How to get rid of ringworm?
A.
Most skin cases clear with OTC antifungal creams (like terbinafine or clotrimazole) used twice daily for 2–4 weeks—continue 1–2 weeks after the rash looks gone—and strict hygiene (keep areas dry, wash clothes/towels hot, don’t share personal items, disinfect surfaces). Scalp or nail infections, widespread or persistent rashes, or spreading symptoms usually need a doctor and oral medication, and pets/household contacts may need checks. There are several factors to consider—including when to seek care and how to prevent recurrence—so see the complete guidance below.
References:
Havlicková B, Czaika VA, & Friedrich M. (2008). Epidemiological trends in skin mycoses worldwide… Mycoses, 51 (Suppl 4):2–15, 18538197.
Gupta AK, Chaudhry MM, & Elewski BE. (2001). Comparison of terbinafine versus griseofulvin in tinea capitis… J Am Acad Dermatol, 11239457.
Wai CT, Greenson JK, Fontana RJ, Kalbfleisch JD, Marrero JA, Conjeevaram HS, & Lok AS. (2003). A simple noninvasive index can predict both significant… Hepatology, 12883497.
Q.
How to treat bed bug bites
A.
Treat bites by washing with soap and water, using 1% hydrocortisone or oral antihistamines for itch, applying cold compresses or oatmeal baths, avoiding scratching, and covering broken skin; most heal without complications. Seek medical care for signs of infection, fever, severe allergic symptoms, or if bites worsen or don’t improve after 7–10 days, and prevent new bites by laundering on high heat, encasing the mattress, and considering professional extermination. There are several factors to consider—see below for medication options, prevention steps, and red flags that can change your next steps.
References:
Doggett SL, Dwyer DE, Peñas PF, & Russell RC. (2012). Bed bugs: clinical relevance and control options. Clin Microbiol Rev, 22232369.

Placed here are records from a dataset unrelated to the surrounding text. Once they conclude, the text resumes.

(** * The custom-transaction interpreter of the alien consensus engine

    A shallow embedding of [consensus/alien/custom_tx.go]: the command
    grammar ([dpos:1:<category>:<event>...]), the per-field validators of
    the proposal command, the balance check, the signer-set admin commands,
    the confirmation cross-check against a historical header, and the fold
    of [processCustomTx] over the transactions of a block.
    The last part embeds the fork scheduling of [params/config.go]
    ([CheckCompatible] and the functions it calls).

    Conventions.
    - A [uint64] or [int] is a [Z] with the conversions between the two
      written out ([uint64_of_int], [int_of_uint64], [wrap64]).
    - A [*big.Int] is the integer it holds.
    - A [common.Address] ([20]byte) and a [common.Hash] ([32]byte) are the
      160-bit and 256-bit numbers their bytes spell; two arrays are equal
      exactly when the numbers are.
    - The world state is a finite map from addresses to balances; an
      account absent from it has balance 0.
    - A Go [string] is a [string] (a list of bytes). *)

From Stdlib Require Import ZArith List String Ascii Lia Bool.
From Stdlib Require Import DecimalString.
From stdpp Require Import base option list gmap strings.

Local Open Scope string_scope.
Local Open Scope list_scope.
Local Open Scope Z_scope.

(** ** Library functions the file calls *)

Module Common.
(** [common.Address] and [common.Hash]. *)
Definition Address := N.
Definition Hash := N.

(** [common.Address{}] and [common.Hash{}]: all bytes zero. *)
Definition zeroAddress : Address := 0%N.
Definition zeroHash : Hash := 0%N.

(** [a.Str()] is [string(a[:])], the twenty raw bytes: it determines the
    address and is determined by it. *)
Definition Str (a : Address) : Address := a.
End Common.

Module Strings.
(** [strings.Split(s, sep)] for a separator of one byte: the pieces of
    [s] between the separators, [n + 1] pieces for [n] separators, a
    single empty piece for the empty string. *)
Fixpoint Split (sep : ascii) (s : string) : list string :=
  match s with
  | EmptyString => [EmptyString]
  | String c rest =>
      if Ascii.eqb c sep then EmptyString :: Split sep rest
      else match Split sep rest with
           | [] => [String c EmptyString]
           | piece :: pieces => String c piece :: pieces
           end
  end.
End Strings.

Module Strconv.
(** The value of a decimal digit, if the byte is one. *)
Definition digit (c : ascii) : option Z :=
  let n := Z.of_N (N_of_ascii c) in
  if (48 <=? n) && (n <=? 57) then Some (n - 48) else None.

(** One or more decimal digits, most significant first. *)
Fixpoint digits (acc : Z) (s : string) : option Z :=
  match s with
  | EmptyString => Some acc
  | String c rest =>
      match digit c with
      | Some d => digits (10 * acc + d) rest
      | None => None
      end
  end.

Definition unsigned (s : string) : option Z :=
  match s with
  | EmptyString => None
  | _ => digits 0 s
  end.

(** An optional sign followed by one or more decimal digits. *)
Definition signed (s : string) : option Z :=
  match s with
  | EmptyString => None
  | String c rest =>
      if Ascii.eqb c "-" then Z.opp <$> unsigned rest
      else if Ascii.eqb c "+" then unsigned rest
      else unsigned s
  end.

(** [strconv.Atoi]: base 10, optional sign, no underscores; a value
    outside the 64-bit [int] is an error ([ErrRange]). *)
Definition Atoi (s : string) : option Z :=
  match signed s with
  | Some n => if (- 2 ^ 63 <=? n) && (n <? 2 ^ 63) then Some n else None
  | None => None
  end.
End Strconv.

Module Big.
(** [x.Uint64()] of a [*big.Int]: the low 64 bits of the absolute
    value. *)
Definition Uint64 (x : Z) : Z := Z.abs x mod 2 ^ 64.

(** [new(big.Int).SetString(s, 10)]: as [Atoi] without the range. *)
Definition SetString10 (s : string) : option Z := Strconv.signed s.
End Big.

(** Conversions between [int] and [uint64], and [uint64] subtraction. *)
Definition uint64_of_int (n : Z) : Z := n mod 2 ^ 64.
Definition int_of_uint64 (n : Z) : Z := if n <? 2 ^ 63 then n else n - 2 ^ 64.
Definition wrap64 (n : Z) : Z := n mod 2 ^ 64.
Definition sub64 (a b : Z) : Z := wrap64 (a - b).

(** [len] of a slice and of a string, as an [int]. *)
Definition len {A} (l : list A) : Z := Z.of_nat (List.length l).
Definition strlen (s : string) : Z := Z.of_nat (String.length s).

(** ** Constants of [custom_tx.go] *)

Definition dposPrefix := "dpos".
Definition dposVersion := "1".
Definition dposCategoryEvent := "event".
Definition dposCategoryLog := "oplog".
Definition dposCategorySC := "sc".
Definition dposCategoryAdmin := "admin".

Definition dposEventVote := "vote".
Definition dposEventConfirm := "confirm".
Definition dposEventPorposal := "proposal".
Definition dposEventDeclare := "declare".
Definition dposEventSetCoinbase := "setcb".

Definition dposAdminAddSigner := "adds".
Definition dposAdminDelSigner := "dels".
Definition dposAdminModifyAdmin := "modadmin".
Definition dposAdminModifyMinerReward := "modreward".
Definition dposAdminModifyMinerRatio := "modratio".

European Association for the Study of the Liver. (2018). EASL clinical practice guidel… Journal of Hepatology, 30376758.
Castera L, Friedrich-Rust M, & Loomba R. (2015). EASL-ALEH clinical practice guideli… J Hepatol, 25911381.
Q.
What do bed bug bites look like?
A.
Bed bug bites typically appear as small, red, very itchy bumps—often with a tiny central punctum and sometimes a red halo—showing up in clusters or straight lines (“breakfast, lunch, and dinner”) on exposed skin like the face, neck, arms, and legs. There are several factors to consider (reaction timing can be immediate or delayed, how to tell them from mosquito/flea bites, and when to seek medical care); see the complete details below to guide diagnosis, relief, and preventing further bites.
References:
Doggett SL, Dwyer DE, Penas PF, & Russell RC. (2012). Bed bugs: clinical relevance and control options. Clin Microbiol Rev, 22933591.
D'Amico G, Garcia-Tsao G, & Pagliaro L. (2006). Natural history and prognostic indicators of survival in… Journal of Hepatology, 16901508.
Kamath PS, & Wiesner RH. (2001). A model to predict survival in patients with end-stage liver… Hepatology, 11157951.